### [Material shown]
(** * go-case: the cross-service event relay

    A shallow embedding of the messaging code of the two services of the
    repository:

    - the Node API (express + mongoose + kafkajs + amqplib): the helper
      [publishItemEvent], the item handlers, [/api/notify] and the start-up
      code;
    - the Go service (gin + kafka-go + streadway/amqp): the three consumer
      loops, [sendEvent] and [main].

    The wire format of every channel is JSON text.  The encoder is the
    JavaScript [JSON.stringify], the decoder is Go's [encoding/json]; both are
    embedded on byte strings so that the codec properties are statements
    about text, not about trees. *)

From Stdlib Require Import Bool Ascii String List NArith ZArith Lia DecimalString.
Import ListNotations.
Local Open Scope string_scope.

(* ================================================================== *)
(** * JSON values and text *)
(* ================================================================== *)

Module Json.

(** A value as both languages see it.  Strings are the UTF-8 bytes of the
    text.  A finite number is held as the literal that JavaScript's
    Number-to-string conversion prints for it (Go reads that literal back
    with strconv.ParseFloat; the conversion itself is floating point and is
    not part of the model); a number that is not finite is held as the
    text JavaScript prints for it (Infinity, -Infinity, NaN), which is no
    JSON literal.  An object is the list of its members in
    enumeration order.  [JUndefined] is JavaScript's undefined: it exists on
    the JavaScript side only. *)
#[local] Set Warnings "-register-all".
Inductive json : Type :=
| JUndefined
| JNull
| JBool (b : bool)
| JNum (lit : string)
| JStr (s : string)
| JArr (elems : list json)
| JObj (members : list (string * json)).

Definition dquote : ascii := "034"%char.
Definition backslash : ascii := "092"%char.

Definition code (c : ascii) : N := N_of_ascii c.

Definition is_digit (c : ascii) : bool :=
  (48 <=? code c)%N && (code c <=? 57)%N.

Definition is_digit19 (c : ascii) : bool :=
  (49 <=? code c)%N && (code c <=? 57)%N.

(** ** Property access on JavaScript objects *)

Fixpoint obj_get (k : string) (o : list (string * json)) : option json :=
  match o with
  | [] => None
  | (k', v) :: o' => if String.eqb k k' then Some v else obj_get k o'
  end.

(** [o[k] = v]: an existing property keeps its place, a new one goes last. *)
Fixpoint obj_set (k : string) (v : json) (o : list (string * json))
  : list (string * json) :=
  match o with
  | [] => [(k, v)]
  | (k', v') :: o' =>
      if String.eqb k k' then (k, v) :: o' else (k', v') :: obj_set k v o'
  end.

(** The value of the last member named [k] in a list of members. *)
Fixpoint obj_last (k : string) (o : list (string * json)) : option json :=
  match o with
  | [] => None
  | (k', v) :: o' =>
      match obj_last k o' with
      | Some x => Some x
      | None => if String.eqb k k' then Some v else None
      end
  end.

Definition obj_has (k : string) (o : list (string * json)) : bool :=
  match obj_get k o with Some _ => true | None => false end.

(** Object spread and object literals: the properties are defined left to
    right. *)
Definition obj_assign (target src : list (string * json))
  : list (string * json) :=
  fold_left (fun o kv => obj_set (fst kv) (snd kv) o) src target.

Definition obj_literal (props : list (string * json)) : list (string * json) :=
  obj_assign [] props.

(** [v.k], for a [v] that is neither null nor undefined. *)
Definition get_prop (v : json) (k : string) : json :=
  match v with
  | JObj o => match obj_get k o with Some x => x | None => JUndefined end
  | _ => JUndefined
  end.
(** * neo4j-graph-memory: the project/summary graph and its hybrid search

    A shallow embedding of [mcp-scripts/semantic-knowledge-graph-rag.py].

    - The Neo4j store is a property graph: nodes carry an internal
      reference and the properties of their label, relationships are typed
      edges between references.  Each Cypher statement of the script is a
      function on that graph, written clause by clause over the rows the
      statement carries.
    - The Python tools run in a small monad over a [World]: the graph, the
      log of calls made to the collaborators ([model.encode],
      [session.run], [cross_encoder_model.predict]), the number of UUIDs
      drawn and the clock.  Exceptions keep the world.
    - The embedding model, the two index procedures, the cross-encoder and
      [uuid.uuid4] are parameters.
    - The RRF scores are Python floats.  The fusion is written over an
      arithmetic [Arith] and instantiated twice: [exact] (rationals, no
      rounding) and [binary64] (the machine's doubles).  General statements
      about score order are proved for [exact]; the concrete scenarios are
      evaluated in both. *)

From Stdlib Require Import List String Ascii Bool Arith ZArith QArith.
From Stdlib Require Import Lia Lqa Permutation Sorted.
From Stdlib Require Import Uint63 PrimFloat.
Import ListNotations.
(** [ThreadModel.data], given [index.row()]. *)
Definition data (S : Settings.settings) (self : ThreadModel) (row : Z)
    (role : QtData.ItemDataRole) : res QtData.QVariant :=
  if row >=? Z.of_nat (length (thread self)) then Ok QtData.NoData
  else
    m ← getitem (thread self) row;
    match role with
    | QtData.DisplayRole =>
        Ok (QtData.Text
              match headers m with
              | Some hs => default "(message)" (hs !! "From")
              | None => "(message)"
              end)
    | QtData.FontRole =>
        Ok (QtData.Font (Settings.search_font S) (Settings.search_font_size S) (is_unread m))
    | QtData.ForegroundRole =>
        if is_unread m
        then colour ← Settings.theme_getitem S "fg_subject_unread"; Ok (QtData.Color colour)
        else colour ← Settings.theme_getitem S "fg"; Ok (QtData.Color colour)
    | QtData.OtherRole => Ok QtData.NoData
    end.

Definition columnCount : Z := 1.

(** [ThreadModel.rowCount]: a [QModelIndex] object is always true, so the
    test is that of [isValid]. *)
Definition rowCount (self : ThreadModel) (ix : Qt.QModelIndex) : Z :=
  match ix with
  | None => num_messages self
  | Some _ => 0
  end.

(** [ThreadModel.parent]. *)
Definition parent (ix : Qt.QModelIndex) : Qt.QModelIndex := None.

Definition set_current_message (i : Z) (self : ThreadPanel) : ThreadPanel :=
  {| model := model self; current_message := i;
     subject := subject self; thread_list_current := thread_list_current self |}.

(** [ThreadPanel.show_message], up to and including the removal of the
    "unread" tag.  [shown] is what the indexer shows to the method's own
    [refresh], [shown'] what it shows after the tag command.  The rendering
    of the body that follows (the image handler and the helpers of the util
    module) is left out. *)
Definition show_message (i : Z) (shown shown' : res node) : M ThreadPanel unit :=
  (if negb (i =? -1) then modify (set_current_message i) else mret tt) ;;
  self ← get;
  if (current_message self >=? 0) && (current_message self <? num_messages (model self))
  then
    ThreadPanel_refresh shown ;;
    self ← get;
    m ← lift (message_at (model self) (current_message self));
    ts ← lift (match tags m with Some ts => Ok ts | None => Raise (KeyError "tags") end);
    if bool_decide ("unread" ∈ ts) then tag_message "-unread" shown' else mret tt
  else mret tt.

Definition next_message (shown shown' : res node) : M ThreadPanel unit :=
  self ← get;
  show_message (Z.min (current_message self + 1) (num_messages (model self) - 1))
    shown shown'.

Definition previous_message (shown shown' : res node) : M ThreadPanel unit :=
  self ← get;
  show_message (Z.max (current_message self - 1) 0) shown shown'.

(** *** class MessageRequestInterceptor *)

Inductive ResourceType : Type := ResourceTypeMainFrame | ResourceTypeOther.

Record QWebEngineUrlRequestInfo : Type := {
  resourceType : ResourceType;
  requestUrl : string
}.
Definition panic {A} (msg : string) : M A := fun s => (Panicked msg, s).
Definition log_Fatalf {A} (msg : string) : M A := fun s => (Exited msg, s).

Definition get_cache : M cachedURLMap := fun s => (Done (cache s), s).
Definition put_cache (c : cachedURLMap) : M unit :=
  fun s => (Done tt, mkState c (heap s) (world s)).

(** [new(url.URL)] filled with [u]. *)
Definition alloc (u : URL) : M nat :=
  fun s => (Done (length (heap s)), mkState (cache s) (heap s ++ [u])%list (world s)).

(** Reading and writing through a [*url.URL]. *)
Definition load (l : nat) : M URL :=
  fun s =>
    match heap s !! l with
    | Some u => (Done u, s)
    | None => (Panicked "invalid memory address or nil pointer dereference", s)
    end.

Definition store (l : nat) (u : URL) : M unit :=
  fun s =>
    match heap s !! l with
    | Some _ => (Done tt, mkState (cache s) (<[l := u]> (heap s)) (world s))
    | None => (Panicked "invalid memory address or nil pointer dereference", s)
    end.

(** The state once the clock has been read one more time. *)
Definition tick (s : State) : State :=
  let w := world s in
  mkState (cache s) (heap s) (mkWorld (clock w) (S (reads w)) (attempts w) (queries w)).

(** The state once one more query has been started. *)
Definition asked (s : State) : State :=
  let w := world s in
  mkState (cache s) (heap s) (mkWorld (clock w) (reads w) (attempts w) (S (queries w))).

(** [time.Now]. *)
Definition time_Now : M Z :=
  fun s => (Done (clock (world s) (reads (world s))), tick s).

Definition maxDuration : Z := 2 ^ 63 - 1.
Definition minDuration : Z := - 2 ^ 63.

(** [Time.Sub]: the difference as a [Duration], which saturates. *)
Definition Time_Sub (t u : Z) : Z :=
  Z.max minDuration (Z.min maxDuration (t - u)).

(** [time.Since]. *)
Definition time_Since (t : Z) : M Z :=
  now <- time_Now ;; ret (Time_Sub now t).

(** The world's answers for the call of [Query] that starts now. *)
Definition next_attempt : M Attempt :=
  fun s => (Done (attempts (world s) (queries (world s))), asked s).

(** ** The program *)

Section Program.

Context `{GoLib}.
(** C2. With the line map 0000, 0002, 0004, a breakpoint on line 3 (the
    length of the map) is not given the final entry 0004: the address
    selected is [undefined], the command written is [bron] with an empty
    argument, and the line reported back is -1. *)
Theorem setBreakpoints_past_end_undefined :
  let lm := ["0000"; "0002"; "0004"] in
  let st := set_maps lm (map (fun a => parseInt a 16) (dedup [] lm)) init in
  breakpointAddress lm 3 = None
  /\ last lm "" = "0004"
  /\ (exists ps st',
         setBreakpoints_send (fun _ => None) "prog.asm" [3%Z] st
         = Some (Returned ([None], ps, st'))
         /\ written st' = [("brc" ++ CRLF)%string; ("bron " ++ CRLF)%string]
         /\ setBreakpoints_return [None] st' = [(-1)%Z]).
Proof.
  cbv zeta. split; [reflexivity |]. split; [reflexivity |].
  eexists. eexists. split; [vm_compute; reflexivity |].
  split; vm_compute; reflexivity.
Qed.

(** ** The disassembly window *)

Lemma indices_S (start : Z) (n : nat) :
  indices start (S n) = start :: indices (start + 1) n.
Proof.
  unfold indices. simpl. rewrite Z.add_0_r. f_equal.
  rewrite <- seq_shift, map_map. apply map_ext. intros k. lia.
Qed.

Lemma padNegative_unfold (i bound : Z) (acc : list Instruction) :
  padNegative i bound acc
  = if ((i <? 0) && (i <? bound))%Z
    then padNegative (i + 1) bound (acc ++ [nop i])
    else acc.
Proof.
  rewrite padNegative_equation_1. unfold padNegative_unfold_clause_1.
  destruct (Z_lt_dec i 0) as [H0 | H0].
  - unfold padNegative_unfold_clause_1_clause_1.
    destruct (Z_lt_dec i bound) as [Hb | Hb].
    + apply Z.ltb_lt in H0, Hb. rewrite H0, Hb. reflexivity.
    + apply Z.ltb_lt in H0. apply Z.ltb_nlt in Hb. rewrite H0, Hb. reflexivity.
  - apply Z.ltb_nlt in H0. rewrite H0. reflexivity.
Qed.

(** The padding loop yields one record per negative index of the window. *)
Lemma padNegative_spec :
  forall (n : nat) (i bound : Z) (acc : list Instruction),
    n = Z.to_nat (Z.min 0 bound - i) ->
    padNegative i bound acc = acc ++ map nop (indices i n).
Proof.
  induction n as [| n IH]; intros i bound acc Hn; rewrite padNegative_unfold.
  - replace ((i <? 0) && (i <? bound))%Z with false.
    + simpl. now rewrite app_nil_r.
    + symmetry. apply andb_false_iff.
      destruct (Z.ltb_spec i 0); [right | now left]. apply Z.ltb_nlt. lia.
  - replace ((i <? 0) && (i <? bound))%Z with true.
    + rewrite (IH (i + 1)%Z bound) by lia.
      rewrite indices_S. simpl. now rewrite <- app_assoc.
    + symmetry. apply andb_true_iff. split; apply Z.ltb_lt; lia.
Qed.





(** C3. The example of the specification, run on the code: instructions
    at 8000, 8003 and 8006, address 8000, offset -2, count 4. The two
    synthetic records come first, as claimed; but the one command written
    is [u 0 2]: on a negative start index the code takes the device
    address 0, not the address of the first instruction. The records after
    the synthetic ones are therefore those of the lines the device prints
    for address 0 (here 0000 and 0003, neither in the line map: line -1),
    not those of 8000 and 8003. With offset -1 the command is [u 0 3].
    With offset 0 the other branch takes the address from the instruction
    list: the command is [u 8000 4] and the lines for 8000, 8003 and 8006
    get the source lines 0, 1 and 2 (8009, past the last instruction, -1). *)
Theorem disassemble_negative_start_reads_from_zero :
  (exists d st1 st2,
      disassemble_send 32768 4 (-2) example_state = Some (d, st1)
      /\ written st1 = [("u 0 2" ++ CRLF)%string]
      /\ feed_all reply_from_0 st1 = Some st2
      /\ disassemble_await d st2
         = Some [ {| address := Some "-2"; instruction := Some "00        nop";
                     line := (-1)%Z |};
                  {| address := Some "-1 "; instruction := Some "00        nop";
                     line := (-1)%Z |};
                  {| address := Some "0000"; instruction := Some "02 80 00  ljmp 8000";
                     line := (-1)%Z |};
                  {| address := Some "0003"; instruction := Some "00        nop";
                     line := (-1)%Z |} ])
  /\ (exists d st1,
         disassemble_send 32768 4 (-1) example_state = Some (d, st1)
         /\ written st1 = [("u 0 3" ++ CRLF)%string])
  /\ (exists d st1 st2,
         disassemble_send 32768 4 0 example_state = Some (d, st1)
         /\ written st1 = [("u 8000 4" ++ CRLF)%string]
         /\ feed_all reply_from_8000 st1 = Some st2
         /\ disassemble_await d st2
            = Some [ {| address := Some "8000"; instruction := Some "02 80 03  ljmp 8003";
                        line := 0%Z |};
                     {| address := Some "8003"; instruction := Some "75 90 01  mov P1, #1";
                        line := 1%Z |};
                     {| address := Some "8006"; instruction := Some "02 80 03  ljmp 8003";
                        line := 2%Z |};
                     {| address := Some "8009"; instruction := Some "00        nop";
                        line := (-1)%Z |} ]).
Proof.
  split; [| split].
  - eexists. eexists. eexists. split; [vm_compute; reflexivity |].
    split; [reflexivity |]. split; [vm_compute; reflexivity |]. vm_compute. reflexivity.
  - eexists. eexists. split; [vm_compute; reflexivity |]. reflexivity.
  - eexists. eexists. eexists. split; [vm_compute; reflexivity |].
    split; [reflexivity |]. split; [vm_compute; reflexivity |]. vm_compute. reflexivity.
Qed.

### [Problem description]
Stop after the line containing "Local Open Scope string_scope.": print exactly the lines from the start of the entries above up to it, that line included.

### [Solved exercise]
(** * go-case: the cross-service event relay

    A shallow embedding of the messaging code of the two services of the
    repository:

    - the Node API (express + mongoose + kafkajs + amqplib): the helper
      [publishItemEvent], the item handlers, [/api/notify] and the start-up
      code;
    - the Go service (gin + kafka-go + streadway/amqp): the three consumer
      loops, [sendEvent] and [main].

    The wire format of every channel is JSON text.  The encoder is the
    JavaScript [JSON.stringify], the decoder is Go's [encoding/json]; both are
    embedded on byte strings so that the codec properties are statements
    about text, not about trees. *)

From Stdlib Require Import Bool Ascii String List NArith ZArith Lia DecimalString.
Import ListNotations.
Local Open Scope string_scope.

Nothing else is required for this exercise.